The effect of bradykinin and substance P on the arachidonate cascade of platelets

Several peptide receptors are expressed on the surface of platelets, including B-1 and NK1, through which Bk and SP might influence platelet functions including their arachidonate cascade. The metabolites of the arachidonate cascade might play a regulatory role in the inter- and intracellular functions of platelets. Platelets were separated from fresh rat blood by differential centrifugation. Platelets (10(8) ml(-1) in each sample) were preincubated with Bk or SP. The arachidonate cascade was investigated with [1-C-14]arachidonic acid, as tracer substrate. The synthesised [C-14]eicosanoids were isolated and quantitatively determined. Bradykinin elicited a biphasic dose-response curve in the formation of the vasoconstrictor and platelet aggregating thromboxane A(2) (TxA(2)). Bk both inhibited (10(-8) mol/l), and elevated (10(-6) mol/l) the synthesis of TxA(2) in the thrombocytes.

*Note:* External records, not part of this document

(** ** Properties *)

(** C37. On a file of lines without NUL, each at most [PACKET_LEN] less two windows
    long and of less than seven million bytes together, the prototype returns, and
    prints the number of bytes less [chunk_num - REMEDY] for each repetition. A
    repetition is a position whose hash ends with zeros and is known to the map,
    which tells hashes apart by their lower 32 bits and their bucket only, and
    whose context, for every window but a line's first the bytes one place too
    early, is that of the position that entered the hash; the next [chunk_num]
    positions are passed over. Repetitions never save more than there is. *)
Theorem tcpre_main_counts `{AllocatorLaws} (g : globals) ps junk :
  (∀ n, alloc_ok n = true) → tool_params g → REMEDY ≤ Z.of_nat (chunk_num g) →
  Z.of_nat (length junk) = PACKET_LEN → Forall (line_ok g) ps → Z.of_nat (length (concat ps)) < 7000000 →
  let total := Z.of_nat (length (concat ps)) in
  let saved := Z.of_nat (scan_lines g ps ∅).2 * (Z.of_nat (chunk_num g) - REMEDY) in
  main g (file_of ps) junk = Done (Some (total - saved)) ∧ 0 ≤ saved ≤ total.
Proof.
  intros Hmem Hg Hrem Hj Hps Htotal. pose proof (tp_chunk g Hg) as Hk.
  destruct (main_start g Hmem junk Hj) as (m&n&Em&Hm).
  pose proof (read_lines_spec g Hmem Hg ps (S (length (file_of ps))) (Tcpre m 0 0 0 0 junk (S (S (S (S n))))) ∅ 0 Hps Hk
    (Hm (S (S (S (S n)))) ltac:(lia))) as Hl.
  pose proof (scan_lines_bounds g ps ∅ Hk) as Hb.
  destruct (scan_lines g ps ∅) as [M r]. cbn [snd] in *. rewrite map_size_empty in Hl.
  destruct Hl as (s&E&Hs&Hsum); [pose proof (file_length ps); lia|lia|lia|]. cbv zeta. unfold REMEDY in *.
  split; [|nia]. unfold main. rewrite Em. cbn [mbind outcome_bind]. unfold read_file. rewrite !Hmem. cbn [andb].
  cbn [map reindex recount hashmapnum sumbytes allocs]. rewrite E. cbn [mbind outcome_bind].
  change (0 =? 0) with true. cbv iota. do 2 f_equal. unfold result. rewrite (kn_count _ _ _ _ Hs). cbn [sumbytes] in Hsum.
  unfold REMEDY. rewrite s32_small by nia. rewrite Z.add_0_l, (u64_small (Z.of_nat (length _))) in Hsum by lia.
  unfold u64 in *. rewrite <- Zminus_mod_idemp_l, Hsum, Zminus_mod_idemp_r. apply Z.mod_small. nia.
Qed.
Definition tcpre_tool : globals := precalculate tcpre_globals0.
Lemma tcpre_tool_ok : tool_params tcpre_tool.
Proof. apply precalculate_ok; done || (cbn; unfold CHUNK; lia). Qed.
(** A window whose hash ends with zeros, and lines that repeat it. *)
Definition sample_window : list Z := (λ i, 97 + i * i mod 23) <$> seqZ 0 64.
Lemma short_line g p :
  chunk_num g = CHUNK → Forall (λ c, c ≠ 0 ∧ c ≠ newline) p → (length p < 100)%nat → line_ok g p.
Proof. intros Hk Hp Hl. split; [done|]. rewrite Hk. unfold CHUNK, PACKET_LEN. lia. Qed.
Definition sample_lines : list (list Z) := [sample_window; 120 :: sample_window; sample_window].
Lemma sample_lines_ok : Forall (line_ok tcpre_tool) sample_lines.
Proof.
  assert (Hw : Forall (λ c, c ≠ 0 ∧ c ≠ newline) sample_window)
    by (apply (bool_decide_unpack _); vm_compute; exact I).
  assert (Hx : Forall (λ c, c ≠ 0 ∧ c ≠ newline) (120 :: sample_window)) by by constructor.
  do 3 (constructor; [apply short_line; [reflexivity|assumption|apply Nat.ltb_lt; reflexivity]|]). constructor.
Qed.
Definition sample_junk : list Z := replicate (Z.to_nat PACKET_LEN) 0.

Lemma tcpre_main_counts_witness :
  let total := Z.of_nat (length (concat sample_lines)) in
  let saved := Z.of_nat (scan_lines tcpre_tool sample_lines ∅).2 * (Z.of_nat (chunk_num tcpre_tool) - REMEDY) in
  main (H := zero_allocator) tcpre_tool (file_of sample_lines) sample_junk = Done (Some (total - saved)) ∧ 0 ≤ saved ≤ total.
Proof.
  apply (tcpre_main_counts tcpre_tool sample_lines sample_junk).
  - intros n. reflexivity.
  - apply tcpre_tool_ok.
  - apply Z.leb_le. reflexivity.
  - unfold sample_junk. rewrite length_replicate. reflexivity.
  - apply sample_lines_ok.
  - reflexivity.
Defined.
(** The window at the start of a line is found again at the start of a line; when
    its first occurrence is inside a line, the bytes that were remembered for it
    are those one place before it, and the repetition is missed. *)
Example repeated_at_start : (scan_lines tcpre_tool [sample_window; sample_window] ∅).2 = 1%nat.
Proof. vm_compute. reflexivity. Qed.
Example repeated_window_missed : (scan_lines tcpre_tool [120 :: sample_window; sample_window] ∅).2 = 0%nat.
Proof. vm_compute. reflexivity. Qed.
(** Two hashes that differ in their upper bits can have one entry. *)
Example tags_collide : tag (5 + 997 * 2 ^ 32) = tag 5.
Proof. reflexivity. Qed.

The 12-HETE synthesis was inhibited by Bk (10(-8), 10(-7), 10(-5) mol/l); 12-HETE is an endogenous regulator of prostacyclin synthesis. The formation of 12-HETE in platelets was stimulated by SP (10(-11), 10(-9) 10(-8) mol/l). The synthesis of TxA(2) in platelets was either attenuated (10-12 mol/l), or stimulated (10(-9) mol/l) by SP. According to our observations Bk and SP might play a regulatory role in the activation or deactivation of platelets.